Stránky

Saturday, September 12, 2015

When "be still, and know I am God" is getting a real workout.

Today is one of those strange days that one probably (hopefully) only has a few times in life. We don't know where we'll be sleeping tomorrow night, or the nights following. Our Airbnb reservation ends tomorrow and we haven't yet succeeded in finding a permanent apartment since a week ago when we arrived in Paris.



"To grow you need some rain", as Kirk Franklin's song goes.

I won't be getting into all the nitty-gritty of finding apartments in Paris (there is more than enough blogs dedicated to that), but I can say that it hasn't gotten any more pleasant of an experience since three years ago. Back then I was a lonely exchange student with scholarship money from an American university, trying to find my way around and not fall prey to les arnaques- scams. It was hard, but it wasn't impossible since I was more flexible and definitely more "affluent", although I had no idea at that time.

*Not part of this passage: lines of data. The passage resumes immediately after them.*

Lemma selected_is_ready (s : @Tst.Script Dev Ev W) r ids d :
  Tst.to_run id r (Tst.fd_to_dev s) [] = Some ids ->
  existsb (Nat.eqb (id d)) ids = Tst.ready id s r d.
Proof.
  intros Hrun. pose proof (to_run_some _ _ _ Hrun) as Hids.
  apply eq_iff_eq_true. unfold Tst.ready. rewrite !existsb_exists. split.
  - intros (i & Hi & Heq). apply Nat.eqb_eq in Heq. subst i.
    apply Hids in Hi. destruct Hi as [[]|(f & m & Hf & Hget & Hm)].
    exists f. split; [exact Hf|]. rewrite Hget. apply Nat.eqb_eq.
    now symmetry.
  - intros (f & Hf & Hm).
    destruct (Tst.fd_get f (Tst.fd_to_dev s)) as [m|] eqn:Hget;
      [|discriminate Hm].
    apply Nat.eqb_eq in Hm. exists (id d). split; [|apply Nat.eqb_refl].
    apply Hids. right. exists f, m. now repeat split.
Qed.

Lemma produce_each_stops ids r m l2 ds l1 evs (s : @Tst.Script Dev Ev W) :
  filter (fun d => existsb (Nat.eqb (id d)) ids) ds = l1 ++ m :: l2 ->
  (forall q r' w', In q l1 -> snd (dev_produce q r' w') <> None) ->
  (forall r' w', snd (dev_produce m r' w') = None) ->
  snd (Tst.produce_each id dev_produce ds ids r evs s) = None
  /\ Tst.log (fst (Tst.produce_each id dev_produce ds ids r evs s))
     = Tst.log s ++ map (fun d => Tst.Produced d r) (l1 ++ [m]).
Proof.
  intros Hsplit Hok Hbad. revert l1 evs s Hsplit Hok.
  induction ds as [|d rest IH]; intros l1 evs s Hsplit Hok;
    cbn [filter Tst.produce_each] in *.
  - now destruct l1.
  - destruct (existsb (Nat.eqb (id d)) ids); [|now apply IH].
    destruct l1 as [|q l1]; cbn [app] in Hsplit;
      injection Hsplit as -> Hrest.
    + pose proof (Hbad r (Tst.world s)) as Hm.
      destruct (dev_produce m r (Tst.world s)) as [w out].
      cbn [snd] in Hm. subst out. split; reflexivity.
    + pose proof (Hok q r (Tst.world s) (or_introl eq_refl)) as Hq.
      destruct (dev_produce q r (Tst.world s)) as [w [new|]];
        cbn [snd] in Hq; [|now contradiction Hq].
      destruct (IH l1 (evs ++ new) (Tst.did (Tst.Produced q r) w s) Hrest)
        as (Hend & Hlog).
      { intros x r' w' Hx. apply Hok. now right. }
      split; [exact Hend|]. rewrite Hlog. cbn [Tst.did Tst.log map app].
      now rewrite <- app_assoc.
Qed.

(** X20: in a turn of the loop the devices asked to produce are those of
    [devs] that a ready descriptor leads to, by identity, each once however
    many of its descriptors are ready, in the order of [prepare] and not in
    the order the descriptors came in; a turn that ends normally asked all
    of them.  A [produce] that raises ends the turn: when the lookups
    succeed, the [produce] of [m] raises and those of the ready devices
    before [m] return, the turn raises and all it did is to ask the ready
    devices up to [m]; no device after [m] is asked and nothing is
    consumed. *)
Theorem ready_devices_produce_in_order p (s : @Tst.Script Dev Ev W) :
  let r := snd (select (Tst.fds s) (Tst.world s)) in
  let out := Tst.iteration id dev_produce dev_consume select p s in
  (exists k,
     Tst.produces (Tst.log (fst out))
     = Tst.produces (Tst.log s)
         ++ firstn k (filter (Tst.ready id s r) (Tst.devs s))
     /\ (snd out = true ->
         firstn k (filter (Tst.ready id s r) (Tst.devs s))
         = filter (Tst.ready id s r) (Tst.devs s)))
  /\ (forall l1 m l2,
        filter (Tst.ready id s r) (Tst.devs s) = l1 ++ m :: l2 ->
        Tst.to_run id r (Tst.fd_to_dev s) [] <> None ->
        (forall q r' w', In q l1 -> snd (dev_produce q r' w') <> None) ->
        (forall r' w', snd (dev_produce m r' w') = None) ->
        snd out = false
        /\ Tst.log (fst out)
           = Tst.log s ++ map (fun d => Tst.Produced d r) (l1 ++ [m])).
Proof.
  intros r out. subst r out. unfold Tst.iteration.
  destruct (select (Tst.fds s) (Tst.world s)) as [w r]. cbn [snd].
  cbn [Tst.fd_to_dev Tst.devs].
  destruct (Tst.to_run id r (Tst.fd_to_dev s) []) as [ids|] eqn:Erun.
  2:{ split.
      - exists 0. cbn [fst snd firstn Tst.log]. rewrite app_nil_r.
        split; [reflexivity|discriminate].
      - intros l1 m l2 _ Hfound. now contradiction Hfound. }
  assert (Hsel : filter (fun d => existsb (Nat.eqb (id d)) ids) (Tst.devs s)
                 = filter (Tst.ready id s r) (Tst.devs s)).
  { apply filter_ext. intros d. exact (selected_is_ready s r d Erun). }
  split.
  - match goal with
    | |- context [Tst.produce_each _ _ _ _ _ _ ?x] =>
        destruct (produce_each_order (Tst.devs s) ids r [] x)
          as (k & Hp & Hall);
        destruct (Tst.produce_each id dev_produce (Tst.devs s) ids r [] x)
          as [s1 [evs|]]
    end; cbn [fst snd Tst.log] in Hp, Hall; rewrite Hsel in Hp, Hall;
      exists k.
    + destruct (dev_consume p evs (Tst.world s1)) as [w' done].
      cbn [fst snd]. rewrite produces_did, app_nil_r.
      split; [exact Hp|]. intros _. apply Hall. discriminate.
    + cbn [fst snd]. split; [exact Hp|discriminate].
  - intros l1 m l2 Hsplit _ Hok Hbad. rewrite <- Hsel in Hsplit.
    match goal with
    | |- context [Tst.produce_each _ _ _ _ _ _ ?x] =>
        destruct (@produce_each_stops ids r m l2 (Tst.devs s) l1 [] x Hsplit
                    Hok Hbad)
          as (Hend & Hlog);
        destruct (Tst.produce_each id dev_produce (Tst.devs s) ids r [] x)
          as [s1 out]
    end.
    cbn [fst snd Tst.log] in Hend, Hlog. subst out. now split.
Qed.

End TstFacts.

Lemma ready_descriptors_have_devices_witness :
  exists ids,
    Tst.to_run (fun m : nat => m) [2%Z; 1%Z]
      (Tst.fd_to_dev Tst.sample_start) [] = Some ids.
Proof.
  destruct (@ready_descriptors_have_devices nat nat unit (fun m => m)
              Tst.sample_open [1; 2; 3] tt [2%Z; 1%Z]) as (_ & ids & Hrun & _).
  - intros f [<-|[<-|[]]]; vm_compute; auto.
  - exists ids. exact Hrun.
Defined.

(* ------------------------------------------------------------------ *)
(** ** Calls that raise, on concrete plugins and devices *)

Lemma plugin_calls_stop_at_failure_witness :
  let s := @init_state Sample.failing Sample.empty_disk in
  exists s',
    @generation Sample.failing [Sample.broken; Sample.p10] Sample.idle s
    = Raised (PluginFailure Sample.broken) s'
    /\ runs (trace s') = [CPrepare Sample.p10; CPrepare Sample.broken].
Proof.
  intros s.
  refine (proj1 (proj2 (@plugin_calls_stop_at_failure Sample.failing
                          [Sample.broken; Sample.p10] Sample.idle s))
            [Sample.p10] Sample.broken []
            (final (@before_plugins Sample.failing
                      [Sample.broken; Sample.p10] s))
            eq_refl _ _ _).
  - intros q c w [<-|[]]. vm_compute. discriminate.
  - reflexivity.
  - vm_compute. reflexivity.
Defined.

Lemma plugins_open_in_sorted_order_witness :
  let r := @main Sample.failing true
             [("provider", [Sample.p5; Sample.locked; Sample.good])]
             [Sample.idle] Sample.empty_disk in
  opened (trace (snd r)) = [Sample.good; Sample.locked]
  /\ fst r = Escaped (PluginFailure Sample.locked).
Proof.
  intros r.
  destruct (proj2 (@plugins_open_in_sorted_order Sample.failing
                     [("provider", [Sample.p5; Sample.locked; Sample.good])]
                     [Sample.idle] Sample.empty_disk)
              [Sample.good] Sample.locked [Sample.p5] eq_refl)
    as (Hopened & _ & _ & Hexit).
  - intros q w' [<-|[]]. vm_compute. discriminate.
  - reflexivity.
  - split; [exact Hopened|]. apply Hexit.
    + intros q w' [<-|[<-|[<-|[]]]]; vm_compute; discriminate.
    + reflexivity.
Defined.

This time, I am a married woman with a non-EU hubby, a growing bump in front of me and almost no savings, still trying to find my way around and not fall prey to les arnaques. So you can imagine our chances of easily navigating the Parisian game of overpriced rent for minuscule studios usually catering toward single students. And you can also imagine why it has been rather hard to explain to our family that moving back to France is the best decision we could take at this precise moment.

But for the past two days, I've been walking around with a peculiar sense of peace and calm about it all. As if, the closer to the "kick-out" date we get, the higher the chances that God will finally show us our new home. Today I woke up thinking of always being thankful (1 Tess 5:16) and always rejoicing. To unbelievers this might sound crazy in the current state of affairs- and it sometimes does to myself as well. But I can't forget about the many times God has provided for me in the most ingenious and unexpected ways, and I can't remember any when I had to sleep outside or starve.

We ourselves are very curious about how all this will work out and where we will drag our suitcases tomorrow (and for how long). But one question we do know an answer to- "Since he did not spare even his own Son but gave him up for us all, won't he also give us everything else?"